(* ===== verification/Mkfs.v ===== *)
(** * The builder of the file system image (mkfs.c)

    The image is a list of sectors, and a host file the chunks its reads
    deliver.  A failed assertion and an exit with an error are [Panic].  The
    host is little-endian. *)

From S2P Require Import Prelude Param Bytes Memory Log Blocks Fs.

Definition NINODES : Z := 200.
Definition nbitmap : Z := FSSIZE / (BSIZE * 8) + 1.
Definition ninodeblocks : Z := NINODES / IPB + 1.
Definition nlog : Z := LOGSIZE.
Definition nmeta : Z := 2 + nlog + ninodeblocks + nbitmap.
Definition nblocks : Z := FSSIZE - nmeta.

Definition zeroes : blk := replicate (Z.to_nat BSIZE) 0.

Record mkst := { img : list blk; freeinode : Z; freeblock : Z }.
Definition set_img (v : list blk) (s : mkst) : mkst :=
  {| img := v; freeinode := freeinode s; freeblock := freeblock s |}.
Definition set_freeinode (v : Z) (s : mkst) : mkst :=
  {| img := img s; freeinode := v; freeblock := freeblock s |}.
Definition set_freeblock (v : Z) (s : mkst) : mkst :=
  {| img := img s; freeinode := freeinode s; freeblock := v |}.

(** The bytes of [x] in Intel order, read as a number. *)
Definition xshort (x : Z) : Z := of_le (to_le 2 x).
Definition xint (x : Z) : Z := of_le (to_le 4 x).

Definition mksb : superblock :=
  {| sb_size := xint FSSIZE; sb_nblocks := xint nblocks; sb_ninodes := xint NINODES; sb_nlog := xint nlog;
     sb_logstart := xint 2; sb_inodestart := xint (2 + nlog); sb_bmapstart := xint (2 + nlog + ninodeblocks) |}.

(** A write past the end leaves zeros in between. *)
Definition wsect (sec : Z) (buf : blk) : M mkst unit :=
  modify (fun s =>
    let n := Z.to_nat sec in
    set_img (if (n <? length (img s))%nat then <[n := buf]> (img s)
             else img s ++ replicate (n - length (img s)) zeroes ++ [buf]) s).

Definition rsect (sec : Z) : M mkst blk :=
  let! s := get in
  match img s !! Z.to_nat sec with
  | Some b => ret b
  | None => panic "read"
  end.

Definition winode (inum : Z) (ip : dinode) : M mkst unit :=
  let bn := IBLOCK inum mksb in
  let! buf := rsect bn in
  wsect bn (set_dinode (Z.to_nat (inum mod IPB)) ip buf).

Definition rinode (inum : Z) : M mkst dinode :=
  let bn := IBLOCK inum mksb in
  let! buf := rsect bn in
  ret (get_dinode (Z.to_nat (inum mod IPB)) buf).

Definition ialloc (type : Z) : M mkst Z :=
  let! s := get in
  let inum := freeinode s in
  do! modify (set_freeinode (u32 (freeinode s + 1))) in
  do! winode inum
    {| d_type := xshort type; d_major := 0; d_minor := 0; d_nlink := xshort 1; d_size := xint 0;
       d_addrs := replicate 13 0 |} in
  ret inum.

(** The loop of [balloc]: the first [used] bits are set. *)
Fixpoint balloc_bits (used : nat) (buf : blk) : blk :=
  match used with
  | O => buf
  | S n =>
      let buf := balloc_bits n buf in
      let i := Z.of_nat n in
      <[Z.to_nat (i / 8) := Z.lor (buf !!! Z.to_nat (i / 8)) (Z.shiftl 1 (i mod 8))]> buf
  end.

Definition balloc (used : Z) : M mkst unit :=
  if negb (used <? BSIZE * 8) then panic "assert"
  else wsect (sb_bmapstart mksb) (balloc_bits (Z.to_nat used) zeroes).

(** [freeblock++] *)
Definition next_block : M mkst Z :=
  let! s := get in
  do! modify (set_freeblock (u32 (freeblock s + 1))) in
  ret (freeblock s).

(** The entry [j] of the indirect block [ib], allocated if there is none. *)
Definition append_entry (ib : Z) (j : nat) : M mkst Z :=
  let! indirect := rsect ib in
  let! indirect :=
    (if getw indirect j =? 0 then
       let! b := next_block in
       let indirect := setw indirect j (xint b) in
       do! wsect ib indirect in
       ret indirect
     else ret indirect) in
  ret (xint (getw indirect j)).

(** The block of [iappend] for the position [fbn] in the file, allocated if
    there is none yet, and the inode with it. *)
Definition append_block (din : dinode) (fbn : Z) : M mkst (Z * dinode) :=
  if fbn <? NDIRECT then
    let! din :=
      (if xint (d_addrs din !!! Z.to_nat fbn) =? 0 then
         let! b := next_block in ret (set_addr (Z.to_nat fbn) (xint b) din)
       else ret din) in
    ret (xint (d_addrs din !!! Z.to_nat fbn), din)
  else
    let! din :=
      (if xint (d_addrs din !!! Z.to_nat NDIRECT) =? 0 then
         let! b := next_block in ret (set_addr (Z.to_nat NDIRECT) (xint b) din)
       else ret din) in
    let! x := append_entry (xint (d_addrs din !!! Z.to_nat NDIRECT)) (Z.to_nat (fbn - NDIRECT)) in
    ret (x, din).

(** The loop of [iappend]; [p] are the bytes left, [off] the end of the file
    so far. *)
Fixpoint iappend_loop (fuel : nat) (din : dinode) (off : Z) (p : list Z) : M mkst (dinode * Z) :=
  match p with
  | [] => ret (din, off)
  | _ =>
      match fuel with
      | O => out_of_fuel
      | S f =>
          let fbn := off / BSIZE in
          if negb (fbn <? MAXFILE) then panic "assert"
          else
            let! (x, din) := append_block din fbn in
            let n1 := Z.min (Z.of_nat (length p)) ((fbn + 1) * BSIZE - off) in
            let! buf := rsect x in
            let o := Z.to_nat (off - fbn * BSIZE) in
            do! wsect x (take o buf ++ take (Z.to_nat n1) p ++ drop (o + Z.to_nat n1) buf) in
            iappend_loop f din (off + n1) (drop (Z.to_nat n1) p)
      end
  end.

Definition iappend (inum : Z) (p : list Z) : M mkst unit :=
  let! din := rinode inum in
  let off := xint (d_size din) in
  let! (din, off) := iappend_loop (length p) din off p in
  winode inum (set_size (xint off) din).

(** ** main *)

(** The sectors of zeros, and the super block. *)
Fixpoint write_zeroes (n : nat) (i : Z) : M mkst unit :=
  match n with
  | O => ret tt
  | S n => do! wsect i zeroes in write_zeroes n (i + 1)
  end.

Definition sb_block : blk :=
  let w := [sb_size mksb; sb_nblocks mksb; sb_ninodes mksb; sb_nlog mksb; sb_logstart mksb;
            sb_inodestart mksb; sb_bmapstart mksb] in
  concat (to_le 4 <$> w) ++ replicate (Z.to_nat BSIZE - 28) 0.

Definition dot : list Z := 46 :: replicate 13 0.
Definition dotdot : list Z := 46 :: 46 :: replicate 12 0.

(** The name a file gets: without the leading underscore. *)
Definition strip (name : list Z) : list Z :=
  match name with
  | c :: l => if c =? 95 then l else name
  | [] => []
  end.
Definition name_bytes (name : list Z) : list Z := Str.strncpy (cstr (strip name)) 0 (Z.to_nat DIRSIZ).

Fixpoint append_chunks (inum : Z) (cs : list (list Z)) : M mkst unit :=
  match cs with
  | [] => ret tt
  | c :: cs => do! iappend inum c in append_chunks inum cs
  end.

(** One file: its name on the command line, and the chunks of its contents if
    it can be opened. *)
Definition add_file (rootino : Z) (f : list Z * option (list (list Z))) : M mkst unit :=
  if existsb (Z.eqb 47) f.1 then panic "assert"
  else
    match f.2 with
    | None => panic "open"
    | Some cs =>
        let! inum := ialloc T_FILE in
        do! iappend rootino (mk_dirent (xshort inum) (name_bytes f.1)) in
        append_chunks inum cs
    end.

Fixpoint add_files (rootino : Z) (fs : list (list Z * option (list (list Z)))) : M mkst unit :=
  match fs with
  | [] => ret tt
  | f :: fs => do! add_file rootino f in add_files rootino fs
  end.

(** The image file is open and empty. *)
Definition mkfs (fs : list (list Z * option (list (list Z)))) : M mkst unit :=
  do! modify (set_freeblock nmeta) in
  do! write_zeroes (Z.to_nat FSSIZE) 0 in
  do! wsect 1 sb_block in
  let! rootino := ialloc T_DIR in
  if negb (rootino =? ROOTINO) then panic "assert"
  else
    do! iappend rootino (mk_dirent (xshort rootino) dot) in
    do! iappend rootino (mk_dirent (xshort rootino) dotdot) in
    do! add_files rootino fs in
    let! din := rinode rootino in
    let off := xint (d_size din) in
    let off := u32 ((off / BSIZE + 1) * BSIZE) in
    do! winode rootino (set_size (xint off) din) in
    let! s := get in
    balloc (freeblock s).

Definition mkst0 : mkst := {| img := []; freeinode := 1; freeblock := 0 |}.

§

→ **EXERCISE OBJECTIVE**:
Copy out only the lines of the records above from the one with "do! iappend rootino (mk_dirent (xshort rootino) dotdot)" through the one with "balloc (freeblock s).", exactly as they stand, both included.

→ **EXERCISE OUTPUT**:
    do! iappend rootino (mk_dirent (xshort rootino) dotdot) in
    do! add_files rootino fs in
    let! din := rinode rootino in
    let off := xint (d_size din) in
    let off := u32 ((off / BSIZE + 1) * BSIZE) in
    do! winode rootino (set_size (xint off) din) in
    let! s := get in
    balloc (freeblock s).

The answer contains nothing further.